Collected data
== == ==

(* ===== verification/_CoqProject ===== *)
-Q . S2P
Prelude.v
Text.v
Float64.v
Ram.v
Selector.v
Fs.v
Persist.v
Durable.v
Time.v
Quarantine.v
State.v
Pool.v
Descriptors.v
Sharing.v
AtKey.v
Net.v
AtTorrent.v
Filter.v
Humanize.v
Config.v
BuildInfo.v
Service.v
FdLimit.v
Bandwidth.v
Catalog.v
Updater.v
History.v
World.v
Storage.v
Cli.v
Process.v
Signals.v
Follow.v
NetStats.v
Stats.v
Torrents.v
Session.v
Swap.v
Swarm.v
Live.v
Engine.v
EngineCore.v
Acting.v
Books.v
Budget.v
Maintain.v
Watchdog.v
Scan.v
Boot.v
Census.v
SelfUpdate.v
Daemon.v
Serving.v
Main.v
Restart.v
Views.v
Forensics.v
Launch.v
Dispatch.v
(** Split on the booleans and options the goal or a hypothesis matches on. *)
Ltac case_match_hyp H :=
  match type of H with
  | context [match ?x with _ => _ end] => let E := fresh "E" in destruct x eqn:E
  end.
Ltac simpl_bool :=
  repeat match goal with
  | H : (_ && _)%bool = true |- _ => apply andb_true_iff in H; destruct H
  | H : (_ || _)%bool = false |- _ => apply orb_false_iff in H; destruct H
  | H : negb _ = true |- _ => apply negb_true_iff in H
  | H : negb _ = false |- _ => apply negb_false_iff in H
  | H : (_ <=? _)%Z = true |- _ => apply Z.leb_le in H
  | H : (_ <=? _)%Z = false |- _ => apply Z.leb_gt in H
  | H : (_ <? _)%Z = true |- _ => apply Z.ltb_lt in H
  | H : (_ <? _)%Z = false |- _ => apply Z.ltb_ge in H
  | H : (_ =? _)%Z = true |- _ => apply Z.eqb_eq in H
  | H : (_ =? _)%Z = false |- _ => apply Z.eqb_neq in H
  end.

Create HintDb keepat.

Lemma sat_add64_le a b : sat_add64 a b <= U64_MAX.
Proof. ulia. Qed.

Lemma sat_add64_exact a b : a + b <= U64_MAX -> sat_add64 a b = a + b.
Proof. ulia. Qed.

Lemma sat_add64_lower a b c : c <= a -> 0 <= b -> c <= U64_MAX -> c <= sat_add64 a b.
Proof. ulia. Qed.

Lemma sat_sub_nonneg a b : 0 <= sat_sub a b.
Proof. ulia. Qed.

Lemma wrap64_small a : in_u64 a -> wrap64 a = a.
Proof. intros H. unfold wrap64. apply Z.mod_small. ulia. Qed.

Lemma wrap32_small a : in_u32 a -> wrap32 a = a.
Proof. intros H. unfold wrap32. apply Z.mod_small. ulia. Qed.

#[export] Hint Resolve sat_add64_le sat_sub_nonneg : keepat.

(** * Results

    [anyhow::Result] and the other fallible results of the source. *)

Inductive result (E A : Type) : Type :=
  | Ok (a : A)
  | Err (e : E).
Arguments Ok {E A} a.
Arguments Err {E A} e.

Definition result_ok {E A} (r : result E A) : option A :=
  match r with Ok a => Some a | Err _ => None end.

Definition is_ok {E A} (r : result E A) : bool :=
  match r with Ok _ => true | Err _ => false end.

Definition rbind {E A B} (r : result E A) (k : A -> result E B) : result E B :=
  match r with Ok a => k a | Err e => Err e end.

(** [bail!] unless the condition holds. *)
Definition ensure {E} (b : bool) (e : E) : result E unit :=
  if b then Ok tt else Err e.

Declare Scope keepat_scope.
Delimit Scope keepat_scope with keepat.

Notation "'try?' x := r 'in' k" := (rbind r (fun x => k))
  (at level 10, x binder, r at level 100, k at level 200) : keepat_scope.

Lemma rbind_ok {E A B} (r : result E A) (k : A -> result E B) b :
  rbind r k = Ok b <-> exists a, r = Ok a /\ k a = Ok b.
Proof. destruct r; simpl; split; [eauto|by intros (x & [= ->] & ?)|done|by intros (x & ? & ?)]. Qed.

Lemma ensure_ok {E} b (e : E) u : ensure b e = Ok u <-> b = true.
Proof. unfold ensure. destruct b, u; naive_solver. Qed.

(** * A state monad

    [&mut self] methods and code that talks to the outside world are
    functions from a state to a result and the next state. *)

Definition M (S A : Type) : Type := S -> A * S.

Definition ret {S A} (a : A) : M S A := fun s => (a, s).
Definition bind {S A B} (m : M S A) (k : A -> M S B) : M S B :=
  fun s => let '(a, s') := m s in k a s'.
Definition gets {S A} (f : S -> A) : M S A := fun s => (f s, s).
Definition modify {S} (f : S -> S) : M S unit := fun s => (tt, f s).

Notation "'let*' x := m 'in' k" := (bind m (fun x => k))
  (at level 10, x binder, m at level 100, k at level 200) : keepat_scope.
Notation "'let*' ' p := m 'in' k" := (bind m (fun x => match x with p => k end))
  (at level 10, p pattern, m at level 100, k at level 200) : keepat_scope.
Notation "m ;;; k" := (bind m (fun _ => k))
  (at level 199, right associativity) : keepat_scope.

(** The [?] operator on an effectful call that may fail. *)
Definition bindR {S E A B} (m : M S (result E A)) (k : A -> M S (result E B)) : M S (result E B) :=
  bind m (fun r => match r with Ok a => k a | Err e => ret (Err e) end).

Notation "'let?' x := m 'in' k" := (bindR m (fun x => k))
  (at level 10, x binder, m at level 100, k at level 200) : keepat_scope.

(** [anyhow] errors are their messages; [with_context] replaces the cause by
    the message the caller reports first. *)
Definition error : Type := string.

Definition with_context {S E A} (msg : error) (m : M S (result E A)) : M S (result error A) :=
  bind m (fun r => ret match r with Ok a => Ok a | Err _ => Err msg end).

#[global] Open Scope keepat_scope.

Definition whenM {S} (b : bool) (m : M S unit) : M S unit := if b then m else ret tt.

Fixpoint forM {S A} (l : list A) (f : A -> M S unit) : M S unit :=
  match l with
  | [] => ret tt
  | x :: l' => f x ;;; forM l' f
  end.

Fixpoint foldM {S A B} (f : B -> A -> M S B) (b : B) (l : list A) : M S B :=
  match l with
  | [] => ret b
  | x :: l' => let* b' := f b x in foldM f b' l'
  end.

(** A call on one half of the state. *)
Definition on_fst {S T A} (m : M S A) : M (S * T) A :=
  fun '(s, t) => let '(a, s') := m s in (a, (s', t)).
Definition on_snd {S T A} (m : M T A) : M (S * T) A :=
  fun '(s, t) => let '(a, t') := m t in (a, (s, t')).

Section Hoare.
Context {S : Type}.

(** [hoare P m Q]: from a state in [P], [m] returns a value and a state in [Q]. *)
Definition hoare {A} (P : S -> Prop) (m : M S A) (Q : A -> S -> Prop) : Prop :=
  forall s, P s -> Q (m s).1 (m s).2.

(** [m] keeps the relation [R] between the state before and the state after. *)
Definition keeps {A} (R : relation S) (m : M S A) : Prop := forall s, R s (m s).2.

Lemma hoare_ret {A} (P : S -> Prop) (a : A) (Q : A -> S -> Prop) :
  (forall s, P s -> Q a s) -> hoare P (ret a) Q.
Proof. intros H s Hs. exact (H s Hs). Qed.

Lemma hoare_bind {A B} (P : S -> Prop) (m : M S A) (k : A -> M S B) R Q :
  hoare P m R -> (forall a, hoare (R a) (k a) Q) -> hoare P (bind m k) Q.
Proof.
  intros Hm Hk s Hs. specialize (Hm s Hs). unfold bind.
  destruct (m s) as [a s']. exact (Hk a s' Hm).
Qed.

Lemma hoare_weaken {A} (P P' : S -> Prop) (m : M S A) (Q Q' : A -> S -> Prop) :
  hoare P m Q -> (forall s, P' s -> P s) -> (forall a s, Q a s -> Q' a s) ->
  hoare P' m Q'.
Proof. intros Hm HP HQ s Hs. apply HQ, Hm, HP, Hs. Qed.

Lemma hoare_gets {A} (P : S -> Prop) (f : S -> A) (Q : A -> S -> Prop) :
  (forall s, P s -> Q (f s) s) -> hoare P (gets f) Q.
Proof. intros H s Hs. exact (H s Hs). Qed.

(** A fallible step: the failure must establish the error postcondition. *)
Lemma hoare_bindR {E A B} (P : S -> Prop) (m : M S (result E A)) (k : A -> M S (result E B)) R Q :
  hoare P m R ->
  (forall a, hoare (R (Ok a)) (k a) Q) -> (forall e s, R (Err e) s -> Q (Err e) s) ->
  hoare P (bindR m k) Q.
Proof.
  intros Hm Hk He. apply hoare_bind with (R := R); [exact Hm|].
  intros [a|e]; [apply Hk | apply hoare_ret; apply He].
Qed.

Lemma hoare_with_context {E A} (P : S -> Prop) msg (m : M S (result E A)) Q (Qe : S -> Prop) :
  hoare P m (fun r s => match r with Ok a => Q a s | Err _ => Qe s end) ->
  hoare P (with_context msg m) (fun r s => match r with Ok a => Q a s | Err _ => Qe s end).
Proof.
  intros Hm. eapply hoare_bind; [exact Hm|]. intros [a|e]; by apply hoare_ret.
Qed.

(** What a fallible sequence that succeeded went through. *)
Lemma bindR_ok {E A B} (m : M S (result E A)) (k : A -> M S (result E B)) s b :
  (bindR m k s).1 = Ok b -> exists a, (m s).1 = Ok a /\ (k a (m s).2).1 = Ok b.
Proof.
  unfold bindR, bind. destruct (m s) as [[a|e] s']; [|done]. intros Hb. by exists a.
Qed.

Lemma with_context_ok {E A} msg (m : M S (result E A)) s a :
  (with_context msg m s).1 = Ok a -> (m s).1 = Ok a.
Proof. unfold with_context, bind. destruct (m s) as [[a'|e] s']; [|done]. by intros [= ->]. Qed.

(** A precondition that does not depend on the state. *)
Lemma hoare_pull {A} (P : S -> Prop) (R : Prop) (m : M S A) (Q : A -> S -> Prop) :
  (R -> hoare P m Q) -> hoare (fun s => P s /\ R) m Q.
Proof. intros H s [Hs HR]. exact (H HR s Hs). Qed.

Lemma hoare_forM {A} (P : S -> Prop) (f : A -> M S unit) l :
  (forall x, x ∈ l -> hoare P (f x) (fun _ => P)) -> hoare P (forM l f) (fun _ => P).
Proof.
  induction l as [|x l IH]; intros Hf; simpl.
  - apply hoare_ret. done.
  - eapply hoare_bind; [apply Hf; left|]. intros []. apply IH.
    intros y Hy. apply Hf. by right.
Qed.

Lemma hoare_foldM {A B} (P : B -> S -> Prop) (f : B -> A -> M S B) l b :
  (forall b x, x ∈ l -> hoare (P b) (f b x) P) -> hoare (P b) (foldM f b l) P.
Proof.
  revert b. induction l as [|x l IH]; intros b Hf; simpl.
  - apply hoare_ret. done.
  - eapply hoare_bind; [apply Hf; left|]. intros b'. apply IH.
    intros c y Hy. apply Hf. by right.
Qed.

Context (R : relation S) `{!PreOrder R}.

Lemma keeps_ret {A} (a : A) : keeps R (ret a).
Proof. intros s. simpl. reflexivity. Qed.

Lemma keeps_gets {A} (f : S -> A) : keeps R (gets f).
Proof. intros s. simpl. reflexivity. Qed.

Lemma keeps_bind {A B} (m : M S A) (k : A -> M S B) :
  keeps R m -> (forall a, keeps R (k a)) -> keeps R (bind m k).
Proof.
  intros Hm Hk s. specialize (Hm s). unfold bind.
  destruct (m s) as [a s']. etrans; [exact Hm | apply Hk].
Qed.

Lemma keeps_whenM b (m : M S unit) : keeps R m -> keeps R (whenM b m).
Proof. intros Hm. destruct b; [exact Hm | apply keeps_ret]. Qed.

Lemma keeps_forM {A} (l : list A) (f : A -> M S unit) :
  (forall x, keeps R (f x)) -> keeps R (forM l f).
Proof.
  intros Hf. induction l as [|x l IH]; simpl; [apply keeps_ret|].
  apply keeps_bind; [apply Hf | intros _; exact IH].
Qed.

Lemma keeps_foldM {A B} (f : B -> A -> M S B) b l :
  (forall b x, keeps R (f b x)) -> keeps R (foldM f b l).
Proof.
  intros Hf. revert b. induction l as [|x l IH]; intros b; simpl; [apply keeps_ret|].
  apply keeps_bind; [apply Hf | intros b'; apply IH].
Qed.
End Hoare.

#[export] Hint Resolve keeps_ret keeps_gets keeps_bind keeps_whenM keeps_forM keeps_foldM : keepat.

(** [m] keeps every predicate of the family [I]. *)
Definition stable {X S A} (I : X -> S -> Prop) (m : M S A) : Prop :=
  forall x, hoare (I x) m (fun _ => I x).

Section Stable.
Context {X S : Type} (I : X -> S -> Prop).

Lemma stable_ret {A} (a : A) : stable I (ret a).
Proof. intros x. by apply hoare_ret. Qed.

Lemma stable_gets {A} (f : S -> A) : stable I (gets f).
Proof. intros x. by apply hoare_gets. Qed.

Lemma stable_bind {A B} (m : M S A) (k : A -> M S B) :
  stable I m -> (forall a, stable I (k a)) -> stable I (bind m k).
Proof. intros Hm Hk x. eapply hoare_bind; [apply Hm|]. intros a. apply Hk. Qed.

Lemma stable_bindR {E A B} (m : M S (result E A)) (k : A -> M S (result E B)) :
  stable I m -> (forall a, stable I (k a)) -> stable I (bindR m k).
Proof. intros Hm Hk. apply stable_bind; [done|]. intros [a|e]; [apply Hk|apply stable_ret]. Qed.

Lemma stable_with_context {E A} msg (m : M S (result E A)) : stable I m -> stable I (with_context msg m).
Proof. intros Hm. apply stable_bind; [done|]. intros. apply stable_ret. Qed.

Lemma stable_whenM b (m : M S unit) : stable I m -> stable I (whenM b m).
Proof. intros Hm. destruct b; [done|apply stable_ret]. Qed.

Lemma stable_forM {A} (l : list A) (f : A -> M S unit) :
  (forall x, stable I (f x)) -> stable I (forM l f).
Proof. intros Hf x. apply hoare_forM. intros y _. apply Hf. Qed.

Lemma stable_foldM {A B} (f : B -> A -> M S B) b l :
  (forall b x, stable I (f b x)) -> stable I (foldM f b l).
Proof. intros Hf x. apply (hoare_foldM (fun _ => I x)). intros b' y _. apply Hf. Qed.

Lemma stable_modify (f : S -> S) : (forall x s, I x s -> I x (f s)) -> stable I (modify f).
Proof. intros Hf x s Hs. by apply Hf. Qed.
End Stable.

(** Walk through a step, from call to call. *)
Create HintDb durable.

#[export] Hint Resolve stable_ret stable_gets stable_with_context : durable.

Ltac stable_step :=
  match goal with
  | |- stable _ (ret _) => apply stable_ret
  | |- stable _ (bindR _ _) => apply stable_bindR; [|intros ?]
  | |- stable _ (bind _ _) => apply stable_bind; [|intros ?]
  | |- stable _ (whenM _ _) => apply stable_whenM
  | |- stable _ (forM _ _) => apply stable_forM; intros ?
  | |- stable _ (foldM _ _ _) => apply stable_foldM; intros ? ?
  | |- stable _ (with_context _ _) => apply stable_with_context
  | |- stable _ (gets _) => apply stable_gets
  | |- stable _ (match ?x with _ => _ end) => destruct x
  | |- stable _ (let y := _ in _) => cbv zeta
  | |- stable _ _ => solve [eauto 6 with durable]
  end.

Ltac stable := repeat stable_step.

(** * Lists *)

(** [slice::sort_by] with a comparator: the stable sort, which is unique when
    the comparator is a total preorder. *)
Section Sort.
Context {A : Type} (cmp : A -> A -> comparison).

Fixpoint insert_by (x : A) (l : list A) : list A :=
  match l with
  | [] => [x]
  | y :: l' => match cmp x y with
               | Gt => y :: insert_by x l'
               | _ => x :: l
               end
  end.

Fixpoint sort_by (l : list A) : list A :=
  match l with
  | [] => []
  | x :: l' => insert_by x (sort_by l')
  end.

Lemma insert_by_perm x l : insert_by x l ≡ₚ x :: l.
Proof.
  induction l as [|y l IH]; simpl; [done|].
  destruct (cmp x y); [done|done|]. rewrite IH. apply Permutation_swap.
Qed.

Lemma sort_by_perm l : sort_by l ≡ₚ l.
Proof.
  induction l as [|x l IH]; simpl; [done|].
  rewrite insert_by_perm, IH. done.
Qed.

Lemma elem_of_sort_by x l : x ∈ sort_by l <-> x ∈ l.
Proof. by rewrite sort_by_perm. Qed.

(** On elements in [P] the comparator refines a relation [R]: then the output
    is sorted by [R]. *)
Context (P : A -> Prop) (R : relation A).
Context (Rtrans : forall x y z, R x y -> R y z -> R x z).
Context (cmp_gt : forall x y, P x -> P y -> cmp x y = Gt -> R y x).
Context (cmp_le : forall x y, P x -> P y -> cmp x y <> Gt -> R x y).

== == ==

> _What is expected_
Above are the records; repeat exactly the lines from the one holding "(result E B)) R" down to the one holding "S -> Prop) (R", end lines included.

> _Task output_
Lemma hoare_bindR {E A B} (P : S -> Prop) (m : M S (result E A)) (k : A -> M S (result E B)) R Q :
  hoare P m R ->
  (forall a, hoare (R (Ok a)) (k a) Q) -> (forall e s, R (Err e) s -> Q (Err e) s) ->
  hoare P (bindR m k) Q.
Proof.
  intros Hm Hk He. apply hoare_bind with (R := R); [exact Hm|].
  intros [a|e]; [apply Hk | apply hoare_ret; apply He].
Qed.

Lemma hoare_with_context {E A} (P : S -> Prop) msg (m : M S (result E A)) Q (Qe : S -> Prop) :
  hoare P m (fun r s => match r with Ok a => Q a s | Err _ => Qe s end) ->
  hoare P (with_context msg m) (fun r s => match r with Ok a => Q a s | Err _ => Qe s end).
Proof.
  intros Hm. eapply hoare_bind; [exact Hm|]. intros [a|e]; by apply hoare_ret.
Qed.

(** What a fallible sequence that succeeded went through. *)
Lemma bindR_ok {E A B} (m : M S (result E A)) (k : A -> M S (result E B)) s b :
  (bindR m k s).1 = Ok b -> exists a, (m s).1 = Ok a /\ (k a (m s).2).1 = Ok b.
Proof.
  unfold bindR, bind. destruct (m s) as [[a|e] s']; [|done]. intros Hb. by exists a.
Qed.

Lemma with_context_ok {E A} msg (m : M S (result E A)) s a :
  (with_context msg m s).1 = Ok a -> (m s).1 = Ok a.
Proof. unfold with_context, bind. destruct (m s) as [[a'|e] s']; [|done]. by intros [= ->]. Qed.

(** A precondition that does not depend on the state. *)
Lemma hoare_pull {A} (P : S -> Prop) (R : Prop) (m : M S A) (Q : A -> S -> Prop) :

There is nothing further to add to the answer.